Work required: The lines to be extracted run from the start of the listing through the line containing "apply st store record receipt = (st', Err"; copy them exactly and nothing else.

(Beginning of Record extracts)

Section Fence.
Context {S : Type} `{CoverageEvidence S}.

(** Every operation of an unhealthy object refuses and changes nothing. *)
Definition refuses_forever (st : CoverageState) : Prop :=
  (forall (store : S) record receipt, apply st store record receipt = (st, Err CoverageUnhealthy))
  /\ (forall (store : S) r receipt,
        apply_live_accepted st store r receipt = (st, Err CoverageUnhealthy))
  /\ (forall store : S, ack_barrier_capability st store = Err CoverageUnhealthy)
  /\ (forall (store : S) b, barrier_first_unclosed b st store = Err CoverageUnhealthy)
  /\ (forall ctx r, mutation_readiness st ctx = Ok r -> ready r = false).

Lemma unhealthy_refuses st : healthy st = false -> refuses_forever st.
Proof.
  intros Hh. unfold refuses_forever, apply, apply_live_accepted, ack_barrier_capability,
    barrier_first_unclosed, first_unclosed_sequence_gap, require_usable.
  split_and!; intros; try (by rewrite Hh). by eapply not_ready_if_unhealthy.
Qed.

(** A record that cannot be applied fences the reducer for good.  The failed
    call leaves the snapshot as it was; afterwards every record, live record and
    barrier request on any store is refused as unhealthy without changing the
    object, and no readiness decision is ever ready. *)
Theorem failed_apply_fences st (store : S) record receipt e st' :
  healthy st = true -> closed st = false ->
  apply st store record receipt = (st', Err e) \/
    (exists r, apply_live_accepted st store r receipt = (st', Err e)) ->
  snapshot st' = snapshot st /\ healthy st' = false /\ refuses_forever st'.
Proof.
  intros Hh Hc Hf. assert (st' = fence st) as ->.
  { unfold apply, apply_live_accepted, require_usable in Hf. rewrite Hh, Hc in Hf. cbn in Hf.
    destruct Hf as [Hf|[r Hf]];
      [destruct (apply_candidate st store record receipt)|destruct (live_candidate st store r receipt)];
      congruence. }
  split_and!; [done..|]. by apply unhealthy_refuses.
Qed.

End Fence.

(** ** Replay *)

Section Replay.
Context {S : Type} `{CoverageEvidence S}.

(** Records given to [apply] one after another, stopping at the first failure *)
Fixpoint apply_all (st : CoverageState) (store : S) (records : list StoredEvidenceRecord)
  : CoverageState * result coverage_exn unit :=
  match records with
  | [] => (st, Ok tt)
  | record :: records =>
      match apply st store record None with
      | (st', Ok _) => apply_all st' store records
      | failed => failed
      end
  end.

Lemma apply_unbound st (store : S) record :
  healthy st = true -> closed st = false -> evidence st = None ->
  apply st store record None =
  match (let* p := prepare record in transition (snapshot st) p None false) with
  | Ok s => (set_snapshot st s, Ok tt)
  | Err e => (fence st, Err (as_validation e))
  end.
Proof.
  intros Hh Hc He. unfold apply, require_usable, apply_candidate. by rewrite Hh, Hc, He.
Qed.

(End of Record extracts)

Task result:
Section Fence.
Context {S : Type} `{CoverageEvidence S}.

(** Every operation of an unhealthy object refuses and changes nothing. *)
Definition refuses_forever (st : CoverageState) : Prop :=
  (forall (store : S) record receipt, apply st store record receipt = (st, Err CoverageUnhealthy))
  /\ (forall (store : S) r receipt,
        apply_live_accepted st store r receipt = (st, Err CoverageUnhealthy))
  /\ (forall store : S, ack_barrier_capability st store = Err CoverageUnhealthy)
  /\ (forall (store : S) b, barrier_first_unclosed b st store = Err CoverageUnhealthy)
  /\ (forall ctx r, mutation_readiness st ctx = Ok r -> ready r = false).

Lemma unhealthy_refuses st : healthy st = false -> refuses_forever st.
Proof.
  intros Hh. unfold refuses_forever, apply, apply_live_accepted, ack_barrier_capability,
    barrier_first_unclosed, first_unclosed_sequence_gap, require_usable.
  split_and!; intros; try (by rewrite Hh). by eapply not_ready_if_unhealthy.
Qed.

(** A record that cannot be applied fences the reducer for good.  The failed
    call leaves the snapshot as it was; afterwards every record, live record and
    barrier request on any store is refused as unhealthy without changing the
    object, and no readiness decision is ever ready. *)
Theorem failed_apply_fences st (store : S) record receipt e st' :
  healthy st = true -> closed st = false ->
  apply st store record receipt = (st', Err e) \/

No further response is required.